(** * Further properties of the aggregate *)

(** ** The accessors of the aggregate *)

(** [getLandObjectCount] and its siblings. *)
Definition getLandObjectCount (s : DistantSky) : Z := Z.of_nat (List.length (landObjects s)).
Definition getAnimatedLandObjectCount (s : DistantSky) : Z :=
  Z.of_nat (List.length (animLandObjects s)).
Definition getAirObjectCount (s : DistantSky) : Z := Z.of_nat (List.length (airObjects s)).
Definition getMoonObjectCount (s : DistantSky) : Z := Z.of_nat (List.length (moonObjects s)).
Definition getStarObjectCount (s : DistantSky) : Z := Z.of_nat (List.length (starObjects s)).

Definition hasSun (s : DistantSky) : bool :=
  match sunEntryIndex s with Some _ => true | None => false end.

(** [getLandObject] and its siblings: [DebugAssertIndex], then the element. *)
Definition getLandObject (s : DistantSky) (i : Z) : outcome LandObject :=
  checked_nth (landObjects s) i.
Definition getAnimatedLandObject (s : DistantSky) (i : Z)
  : outcome (AnimatedLandObject float) :=
  checked_nth (animLandObjects s) i.
Definition getAirObject (s : DistantSky) (i : Z) : outcome AirObject :=
  checked_nth (airObjects s) i.
Definition getMoonObject (s : DistantSky) (i : Z) : outcome MoonObject :=
  checked_nth (moonObjects s) i.
Definition getStarObject (s : DistantSky) (i : Z) : outcome StarObject :=
  checked_nth (starObjects s) i.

*Activity*
Take exactly the lines from the one containing "match sunEntryIndex s" through the one containing "checked_nth (moonObjects s) i." in the data above, and output them with nothing added.

*Expected answer*
  match sunEntryIndex s with Some _ => true | None => false end.

(** [getLandObject] and its siblings: [DebugAssertIndex], then the element. *)
Definition getLandObject (s : DistantSky) (i : Z) : outcome LandObject :=
  checked_nth (landObjects s) i.
Definition getAnimatedLandObject (s : DistantSky) (i : Z)
  : outcome (AnimatedLandObject float) :=
  checked_nth (animLandObjects s) i.
Definition getAirObject (s : DistantSky) (i : Z) : outcome AirObject :=
  checked_nth (airObjects s) i.
Definition getMoonObject (s : DistantSky) (i : Z) : outcome MoonObject :=
  checked_nth (moonObjects s) i.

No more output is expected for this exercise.